* EXERCISE INSTRUCTIONS:
A complete response lists each line of the data below that includes the word "savepath".

Start of Block

Lemma append_suffix_strings (k : string) (d d' : dict) (v : R Value) (old suffix : string) :
  dict_get k d = Some (VStr old) →
  returns v (VStr suffix) →
  returns (append_suffix k v d) d' →
  d' = dict_update k (VStr (old +:+ "_" +:+ suffix)) d.
Proof.
  intros Hold Hv. unfold append_suffix.
  intros (o & Ho%getitem_returns & Hrun)%returns_bind.
  apply returns_bind in Hrun as (w & Hw & Hrun).
  assert (o = VStr old) as -> by congruence.
  assert (w = VStr suffix) as -> by (unfold returns in *; congruence).
  simpl in Hrun. rewrite !bind_ret_l in Hrun. by apply returns_ret in Hrun as <-.
Qed.

(** The title and the entry name of the merged structure. *)
Lemma merged_names (A B merged : @Structure coord) (match_1 match_2 : list Z)
    (title_A title_B name_A name_B : string) :
  dict_get "s_m_title" (property A) = Some (VStr title_A) →
  dict_get "s_m_title" (property B) = Some (VStr title_B) →
  dict_get "s_m_entry_name" (property A) = Some (VStr name_A) →
  dict_get "s_m_entry_name" (property B) = Some (VStr name_B) →
  returns (merge_structures_from_matching_atoms A match_1 B match_2) merged →
  dict_get "s_m_title" (property merged) = Some (VStr (title_A +:+ "_" +:+ title_B))
  ∧ dict_get "s_m_entry_name" (property merged)
    = Some (VStr (name_A +:+ "_" +:+ name_B)).
Proof.
  intros HtA HtB HnA HnB. unfold merge_structures_from_matching_atoms.
  intros (cs2 & _ & Hrun)%returns_bind.
  apply returns_bind in Hrun as (cs1 & _ & Hrun).
  apply returns_bind in Hrun as (merge1 & Hprop1%reconcile_bonds_property & Hrun).
  apply returns_bind in Hrun as (merge2 & Hprop2%add_rca4_property & Hrun).
  apply returns_bind in Hrun as (d1 & Hd1 & Hrun).
  apply returns_bind in Hrun as (d2 & Hd2 & <-%returns_ret).
  simpl in Hprop2. rewrite Hprop2, Hprop1 in Hd1. simpl in Hd2 |- *.
  apply (append_suffix_strings _ _ _ _ title_A title_B) in Hd1;
    [|by apply structure_merge_property_get|by apply getitem_returns].
  subst d1.
  apply (append_suffix_strings _ _ _ _ name_A name_B) in Hd2;
    [| |by apply getitem_returns].
  - subst d2. split.
    + rewrite dict_get_update, decide_False by done.
      by rewrite dict_get_update, decide_True.
    + by rewrite dict_get_update, decide_True.
  - rewrite dict_get_update, decide_False by done.
    by apply structure_merge_property_get.
Qed.
End merged_names.

Section merge_titles.
Context {coord : Type} {tk : Toolkit coord}.
Implicit Types h : list (@Structure coord).
(** C5, as amended.  [sanitize] accepts a 2-character name exactly when
    its first character is '-' (the second character is not looked at),
    accepts a longer name exactly when it begins with '--', and rejects
    names of fewer than 2 characters.  A rejection is always
    [std::invalid_argument], and a rejected [addArgument] leaves the parser
    as it was.  An accepted name is the given one without its one dash
    (2 characters) or two dashes (longer), and that bare name is what
    [addArgument] stores in the descriptor and in the index.
    [addFinalArgument] does not call [sanitize]: it returns for every
    name, of any length and with or without dashes, and stores and indexes
    the name as it was given. *)
Theorem sanitize_name_syntax (nm : string) :
  (String.length nm = 2 ->
     (returns (sanitize nm) <-> char_at nm 0 = "-"%char)) /\
  (2 < String.length nm ->
     (returns (sanitize nm)
      <-> char_at nm 0 = "-"%char /\ char_at nm 1 = "-"%char)) /\
  (String.length nm < 2 -> ~ returns (sanitize nm)) /\
  (forall e, sanitize nm = Throw e ->
     (exists what, e = invalid_argument what) /\
     forall n opt p, addArgument nm n opt p = (Throw e, p)) /\
  (forall u, sanitize nm <> Undefined u) /\
  (forall bare, sanitize nm = Ok bare ->
     (String.length nm = 2 /\ nm = "-" +:+ bare
      \/ 2 < String.length nm /\ nm = "--" +:+ bare) /\
     forall n opt p,
       let arg := if (2 <? String.length nm)%nat
                  then mkArgument "" bare opt n
                  else mkArgument bare "" opt n in
       let p' := exec (addArgument nm n opt) p in
       run (addArgument nm n opt) p = Ok tt /\
       arguments_ p' = (arguments_ p ++ [arg])%list /\
       index_ p' !! bare = Some (length (arguments_ p))) /\
  (forall n opt p,
     let p' := exec (addFinalArgument nm n opt) p in
     run (addFinalArgument nm n opt) p = Ok tt /\
     final_name_ p' = nm /\
     arguments_ p' = (arguments_ p ++ [mkArgument "" nm opt n])%list /\
     (nm <> "" -> index_ p' !! nm = Some (length (arguments_ p)))).
Proof.
  repeat apply conj.
  - intros Hlen. destruct nm as [|a [|b [|c s]]]; try discriminate Hlen.
    rewrite sanitize_two. cbn. unfold returns.
    destruct (Ascii.eqb_spec a "-") as [-> | Hne]; split; eauto.
    + intros [x Hx]. discriminate Hx.
    + congruence.
  - intros Hlen. destruct nm as [|a [|b [|c s]]]; cbn in Hlen; try lia.
    rewrite sanitize_long. cbn. unfold returns.
    destruct (Ascii.eqb_spec a "-") as [-> | Hne];
      destruct (Ascii.eqb_spec b "-") as [-> | Hne']; cbn; split; eauto;
      try (intros [x Hx]; discriminate Hx); intros [? ?]; congruence.
  - intros Hlen [x Hx]. rewrite sanitize_short_names in Hx by assumption.
    discriminate Hx.
  - intros e He. split.
    + destruct (sanitize_cases nm) as [[b Hb] | [w Hw]]; [congruence|].
      exists w. congruence.
    + intros n opt p. now apply addArgument_Throw.
  - intros u Hu. destruct (sanitize_cases nm) as [[b Hb] | [w Hw]]; congruence.
  - intros bare Hb. split.
    + destruct nm as [|a [|b [|c s]]]; try discriminate Hb.
      * rewrite sanitize_two in Hb. left.
        destruct (Ascii.eqb_spec a "-") as [-> | Hne]; [|discriminate Hb].
        injection Hb as <-. now split.
      * rewrite sanitize_long in Hb. right.
        destruct (Ascii.eqb_spec a "-") as [-> | Hne]; [|discriminate Hb].
        destruct (Ascii.eqb_spec b "-") as [-> | Hne]; [|discriminate Hb].
        injection Hb as <-. split; [cbn; lia | reflexivity].
    + intros n opt p. cbn zeta. unfold run, exec.
      rewrite (addArgument_Ok _ _ _ _ _ Hb).
      repeat split.
      apply insertArgument_index_new. split.
      * now apply sanitize_nonempty in Hb.
      * destruct (2 <? String.length nm)%nat; cbn; auto.
  - intros n opt p. cbn zeta.
    refine (conj eq_refl (conj eq_refl (conj eq_refl _))).
    intros Hne.
    change (exec (addFinalArgument nm n opt) p)
      with (exec (insertArgument (mkArgument "" nm opt n))
              {| index_ := index_ p;
                 ignore_first_ := ignore_first_ p;
                 app_name_ := app_name_ p;
                 final_name_ := nm;
                 arguments_ := arguments_ p;
                 variables_ := variables_ p |}).
    rewrite insertArgument_index_new; [reflexivity|].
    split; [exact Hne | now right].
Qed.

Lemma sanitize_name_syntax_witness :
  returns (sanitize "-x") /\
  returns (sanitize "--name") /\
  ~ returns (sanitize "x") /\
  index_ (exec (addArgument "--name" zero true) (new_parser false)) !! "name"
  = Some 0 /\
  index_ (exec (addFinalArgument "f" (ascii_of_nat 1) false) (new_parser false))
    !! "f" = Some 0.
Proof.
  repeat apply conj.
  - apply (proj1 (sanitize_name_syntax "-x")); reflexivity.
  - apply (proj1 (proj2 (sanitize_name_syntax "--name"))); cbn.
    + lia.
    + split; reflexivity.
  - apply (proj1 (proj2 (proj2 (sanitize_name_syntax "x")))). cbn. lia.
  - apply (proj1 (proj2 (proj2 (proj2 (proj2 (proj2
             (sanitize_name_syntax "--name")))))) "name" eq_refl).
  - apply (proj2 (proj2 (proj2 (proj2 (proj2 (proj2
             (sanitize_name_syntax "f"))))))
             (ascii_of_nat 1) false (new_parser false)).
    discriminate.
Defined.

(** C5, as stated, fails: "-!" has 2 characters and '!' is not
    alphanumeric, yet [sanitize] accepts it; and a final argument is
    declared under a 1-character name without any check. *)
Lemma sanitize_accepts_non_alnum :
  ~ (returns (sanitize "-!")
     <-> char_at "-!" 0 = "-"%char /\ isalnum (char_at "-!" 1) = true) /\
  String.length "f" = 1 /\
  run (addFinalArgument "f" (ascii_of_nat 1) false) (new_parser false) = Ok tt.
Proof.
  repeat apply conj; try reflexivity.
  intros [H _]. destruct H as [_ H].
  - exists "!". reflexivity.
  - discriminate H.
Qed.

(** C3, as amended.  [insertArgument] has no uniqueness check.  Declaring
    a descriptor one of whose names is already in the index returns
    normally: the descriptor and a fresh slot are appended, so the slot
    count grows by one, and the shared name now resolves to the new slot;
    names the new descriptor does not carry resolve as before. *)
Theorem duplicate_name_accepted (p : ArgumentParser) (arg : Argument)
    (k : string) (N0 : nat) :
  indexed_as arg k ->
  index_ p !! k = Some N0 ->
  let p' := exec (insertArgument arg) p in
  run (insertArgument arg) p = Ok tt /\
  length (variables_ p') = S (length (variables_ p)) /\
  arguments_ p' = (arguments_ p ++ [arg])%list /\
  index_ p' !! k = Some (length (arguments_ p)) /\
  (forall k', ~ indexed_as arg k' -> index_ p' !! k' = index_ p !! k').
Proof.
  intros Hk _. cbn zeta. repeat apply conj.
  - reflexivity.
  - rewrite insertArgument_variables, length_app. cbn. lia.
  - reflexivity.
  - now apply insertArgument_index_new.
  - intros k'. apply insertArgument_index_old.
Qed.

Lemma duplicate_name_accepted_witness :
  index_ (exec (insertArgument (mkArgument "" "name" true zero)) one_long_name)
    !! "name" = Some 1.
Proof.
  apply (duplicate_name_accepted one_long_name
           (mkArgument "" "name" true zero) "name" 0).
  - split; [discriminate | right; reflexivity].
  - reflexivity.
Defined.

(** C3, as stated, fails: declaring [--name] a second time does not throw,
    and the parser has two slots afterwards where it had one. *)
Lemma duplicate_name_not_rejected :
  ~ (throws (run (addArgument "--name" zero true) one_long_name) /\
     length (variables_ (exec (addArgument "--name" zero true) one_long_name))
     = length (variables_ one_long_name)).
Proof.
  intros [[e He] _]. discriminate He.
Qed.

Example duplicate_name_slots :
  run (addArgument "--name" zero true) one_long_name = Ok tt /\
  length (variables_ one_long_name) = 1 /\
  length (variables_ (exec (addArgument "--name" zero true) one_long_name)) = 2.
Proof. repeat split. Qed.
Ltac keep_exists_leaf :=
  first
    [ apply (keeps_lift_os exists_notices)
    | apply keeps_exists_print; discriminate
    | apply keeps_exists_write_frames
    | apply keeps_exists_listdir
    | (intros ?; reflexivity) ].

Lemma keeps_exists_get_cap_from_images_folder folder :
  keeps exists_notices (VideoUtils.get_cap_from_images_folder folder).
Proof.
  unfold VideoUtils.get_cap_from_images_folder.
  repeat first [keep_exists_leaf | frame_step].
Qed.

Lemma keeps_exists_save_videocap_to_video cap savepath fmt fps0 :
  keeps exists_notices (VideoUtils.save_videocap_to_video cap savepath fmt fps0).
Proof.
  unfold VideoUtils.save_videocap_to_video, VideoUtils.get_video_params,
    VideoUtils.open_cvwriter.
  repeat first [keep_exists_leaf | frame_step].
Qed.

Lemma keeps_exists_add_frame :
  keeps (fun st => exists_notices (os st)) BasicVideoMaker.add_frame.
Proof.
  unfold BasicVideoMaker.add_frame.
  repeat first [keep_exists_leaf | frame_step].
Qed.

Lemma keeps_exists_frames_loop az el ro n :
  keeps (fun st => exists_notices (os st)) (BasicVideoMaker.frames_loop az el ro n).
Proof.
  induction n as [|n IH]; cbn; [apply keeps_ret|].
  repeat first [apply keeps_exists_add_frame | apply IH | frame_step].
Qed.

Lemma keeps_exists_close :
  keeps (fun st => exists_notices (os st)) BasicVideoMaker.close.
Proof.
  unfold BasicVideoMaker.close.
  repeat first
    [ apply keeps_exists_get_cap_from_images_folder
    | apply keeps_exists_save_videocap_to_video
    | keep_exists_leaf
    | frame_step ].
Qed.

Lemma keeps_exists_make_frames az el ro :
  keeps (fun st => exists_notices (os st)) (BasicVideoMaker.make_frames az el ro).
Proof.
  unfold BasicVideoMaker.make_frames.
  repeat first [apply keeps_exists_frames_loop | keep_exists_leaf | frame_step].
Qed.

Lemma keeps_exists_build_body az el ro :
  keeps (fun st => exists_notices (os st)) (build_body az el ro).
Proof.
  unfold build_body.
  repeat first [ apply keeps_exists_make_frames | apply keeps_exists_close
               | keep_exists_leaf | frame_step ].
Qed.

Lemma startswith_sep_app (a b : string) :
  a <> "" -> Py.startswith "/" (a +:+ b) = Py.startswith "/" a.
Proof. by destruct a. Qed.

Lemma join_relative (a b : string) :
  Py.startswith "/" b = false ->
  OsPath.join a b
  = a +:+ (if bool_decide (a = "") || Py.endswith_char "/" a then "" else "/") +:+ b.
Proof.
  intros Hb. unfold OsPath.join, OsPath.sep. rewrite Hb.
  by destruct (_ || _).
Qed.

(** A stored name [name.format] is relative when the name is. *)
Lemma file_name_relative (name fmt : string) :
  Py.startswith "/" name = false ->
  Py.startswith "/" (name +:+ "." +:+ fmt) = false.
Proof. by destruct name. Qed.

(** The path that [make_video] tests and writes, in closed form. *)
Lemma target_file_path kw st :
  save_fld (configured kw st) <> "" ->
  Py.startswith "/" (save_name (configured kw st)) = false ->
  target_file kw st
  = if Py.startswith "/" (save_fld (configured kw st))
    then OsPath.join (save_fld (configured kw st))
           (save_name (configured kw st) +:+ "."
              +:+ video_format (configured kw st))
    else OsPath.join
           (OsPath.join
              (OsPath.join (cwd (os st)) (save_fld (configured kw st)))
              (save_fld (configured kw st)))
           (save_name (configured kw st) +:+ "."
              +:+ video_format (configured kw st)).
Proof.
  intros Hne Hname.
  unfold target_file, target_folder, OsPath.resolve.
  set (d := save_fld (configured kw st)) in *.
  set (nm := save_name (configured kw st) +:+ "."
               +:+ video_format (configured kw st)).
  assert (Hnm : Py.startswith "/" nm = false) by (by apply file_name_relative).
  rewrite (join_relative d nm Hnm).
  destruct (Py.startswith "/" d) eqn:Hd.
  - unfold OsPath.join at 1. unfold OsPath.sep.
    by rewrite startswith_app_l.
  - assert (Hrel : Py.startswith "/"
                     (d +:+ (if bool_decide (d = "") || Py.endswith_char "/" d
                             then "" else "/") +:+ nm) = false)
      by (by rewrite startswith_sep_app).
    rewrite (join_relative _ _ Hrel), (join_relative _ nm Hnm).
    rewrite (join_relative (OsPath.join (cwd (os st)) d) d Hd).
    set (r := OsPath.join (cwd (os st)) d).
    assert (Hend : (bool_decide (r +:+ (if bool_decide (r = "")
                                           || Py.endswith_char "/" r
                                        then "" else "/") +:+ d = "")
                    || Py.endswith_char "/"
                         (r +:+ (if bool_decide (r = "") || Py.endswith_char "/" r
                                 then "" else "/") +:+ d))
                   = (bool_decide (d = "") || Py.endswith_char "/" d)).
    { rewrite <- string_app_assoc, (endswith_char_app _ _ d Hne).
      rewrite (bool_decide_eq_false_2 (d = "")) by done.
      rewrite bool_decide_eq_false_2; [done|].
      intros H. apply (f_equal String.length) in H.
      rewrite string_app_length in H. destruct d; [done|]. cbn in H. lia. }
    rewrite Hend. by rewrite !string_app_assoc.
Qed.
Lemma Js_config_stores newConfig s :
  _config (fst (Js.config newConfig s)) = Js.merged newConfig.
Proof.
  unfold Js.config. rewrite run_modify_bind.
  assert (H : preserves _config Js._initialize)
    by (unfold Js._initialize; frame).
  now rewrite H.
Qed.

(** C9: whatever state the component is in, the configuration that the
    [config] setter leaves in [_config] holds, for every field-path the
    caller did not give, the built-in id-selector; it holds the caller's
    own mappings and every extra key with the caller's value; and its
    fuzzy flag is false when the caller gave none, so that the flag is on
    exactly when the caller enabled it. *)
Theorem config_merge (newConfig : NetsiConfig) (s : State) :
  unique_keys (default [] (cfg_ui newConfig)) ->
  unique_keys (cfg_props newConfig) ->
  let effective := _config (fst (TsA.config newConfig s)) in
  exists ui,
    cfg_ui effective = Some ui /\
    (forall path mapping,
        assoc path (default [] (cfg_ui TsA._defaults)) = Some mapping ->
        assoc path (default [] (cfg_ui newConfig)) = None ->
        assoc path ui = Some mapping) /\
    (forall path mapping,
        assoc path (default [] (cfg_ui newConfig)) = Some mapping ->
        assoc path ui = Some mapping) /\
    (forall key value,
        assoc key (cfg_props newConfig) = Some value ->
        assoc key (cfg_props effective) = Some value) /\
    (assoc "useFuzzyFallback" (cfg_props newConfig) = None ->
     useFuzzyFallback effective = JBool false) /\
    (truthy (useFuzzyFallback effective) = true <->
     exists value,
       assoc "useFuzzyFallback" (cfg_props newConfig) = Some value /\
       truthy value = true).
Proof.
  intros Hui Hprops effective. unfold effective. rewrite TsA_config_stores.
  eexists. split; [reflexivity|].
  repeat split.
  - intros path mapping Hd Hn. simpl. now rewrite assoc_spread_none.
  - intros path mapping Hm. simpl. now apply assoc_spread_some.
  - intros key value Hk. simpl. now apply assoc_spread_some.
  - intros Hn. unfold useFuzzyFallback. simpl.
    now rewrite assoc_spread_none.
  - unfold useFuzzyFallback. simpl.
    destruct (assoc "useFuzzyFallback" (cfg_props newConfig)) as [value|] eqn:Hf.
    + rewrite (assoc_spread_some _ _ _ _ Hprops Hf). simpl. eauto.
    + rewrite assoc_spread_none by assumption. simpl. discriminate.
  - intros [value [Hf Ht]]. unfold useFuzzyFallback. simpl.
    now rewrite (assoc_spread_some _ _ _ _ Hprops Hf).
Qed.

(** Every built-in selector is an id-selector. *)
Lemma default_ui_id_selectors :
  Forall (fun entry => exists id, snd entry = Some (MapSelector ("#" +:+ id)))
         (default [] (cfg_ui TsA._defaults)).
Proof. repeat constructor; eexists; reflexivity. Qed.
(** * Register binding manager of the arm64 JIT emitter

    A shallow embedding of [lib/VM/JIT/arm64/JitEmitter.cpp]: the emitter
    object becomes a record, every member function a computation in a
    state-and-error monad over that record, and the assembler becomes the list
    of instructions emitted so far. *)

From Stdlib Require Import ZArith Lia.
From stdpp Require Import base option list gmap strings.

Local Open Scope string_scope.
Local Open Scope list_scope.
Local Open Scope Z_scope.

(** ** Values of the header that the emitter manipulates *)

Module FRType.
(** Modelled from the spec: [enum class FRType] is declared in the header
    [JitEmitter.h]; the speculative type tag is Number / Bool / Unknown. *)
Inductive t := Number | Bool | Unknown.
#[global] Instance eq_dec : EqDecision t.
Proof. solve_decision. Defined.
End FRType.

(** Modelled from the spec: class [FR] of [JitEmitter.h], an index into the
    interpreter frame or the invalid value of a default-constructed [FR()]. *)
Inductive FR := FRInvalid | FRIdx (index : nat).

#[global] Instance FR_eq_dec : EqDecision FR.
Proof. solve_decision. Defined.

Definition FR_isValid (fr : FR) : bool :=
  match fr with FRInvalid => false | FRIdx _ => true end.
Definition FR_index (fr : FR) : nat :=
  match fr with FRInvalid => 0 | FRIdx i => i end.

(** Modelled from the spec: class [HWReg] of [JitEmitter.h], a handle for one
    physical register of the integer ([GpX]) or vector ([VecD]) class, or the
    invalid handle of a default-constructed [HWReg()]. *)
Inductive HWReg := HWInvalid | HWGpX (i : nat) | HWVecD (i : nat).

#[global] Instance HWReg_eq_dec : EqDecision HWReg.
Proof. solve_decision. Defined.

Inductive RegClass := GpX | VecD.

#[global] Instance RegClass_eq_dec : EqDecision RegClass.
Proof. solve_decision. Defined.

Definition HWReg_of (index : nat) (TAG : RegClass) : HWReg :=
  match TAG with GpX => HWGpX index | VecD => HWVecD index end.

Definition isValid (r : HWReg) : bool :=
  match r with HWInvalid => false | _ => true end.
Definition isGpX (r : HWReg) : bool :=
  match r with HWGpX _ => true | _ => false end.
Definition isVecD (r : HWReg) : bool :=
  match r with HWVecD _ => true | _ => false end.
Definition isValidGpX (r : HWReg) : bool := isGpX r.
Definition isValidVecD (r : HWReg) : bool := isVecD r.
Definition indexInClass (r : HWReg) : nat :=
  match r with HWInvalid => 0 | HWGpX i => i | HWVecD i => i end.
(** The two classes share one table of 64 entries: integer registers first. *)
Definition combinedIndex (r : HWReg) : nat :=
  match r with HWInvalid => 64 | HWGpX i => i | HWVecD i => 32 + i end.

(** Modelled from the spec: [struct FRState] of [JitEmitter.h], the binding
    record of one frame register (section 3 of the specification). *)
Record FRState := mkFRState {
  globalType : FRType.t;
  localType : FRType.t;
  globalReg : HWReg;
  localGpX : HWReg;
  localVecD : HWReg;
  frameUpToDate : bool;
  globalRegUpToDate : bool;
}.

#[global] Instance FRState_eq_dec : EqDecision FRState.
Proof. solve_decision. Defined.

Definition set_localType (v : FRType.t) (s : FRState) : FRState :=
  mkFRState (globalType s) v (globalReg s) (localGpX s) (localVecD s)
            (frameUpToDate s) (globalRegUpToDate s).
Definition set_localGpX (v : HWReg) (s : FRState) : FRState :=
  mkFRState (globalType s) (localType s) (globalReg s) v (localVecD s)
            (frameUpToDate s) (globalRegUpToDate s).
Definition set_localVecD (v : HWReg) (s : FRState) : FRState :=
  mkFRState (globalType s) (localType s) (globalReg s) (localGpX s) v
            (frameUpToDate s) (globalRegUpToDate s).
Definition set_frameUpToDate (v : bool) (s : FRState) : FRState :=
  mkFRState (globalType s) (localType s) (globalReg s) (localGpX s)
            (localVecD s) v (globalRegUpToDate s).
Definition set_globalRegUpToDate (v : bool) (s : FRState) : FRState :=
  mkFRState (globalType s) (localType s) (globalReg s) (localGpX s)
            (localVecD s) (frameUpToDate s) v.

End of Block

* TASK SOLUTION:
Lemma keeps_exists_save_videocap_to_video cap savepath fmt fps0 :
  keeps exists_notices (VideoUtils.save_videocap_to_video cap savepath fmt fps0).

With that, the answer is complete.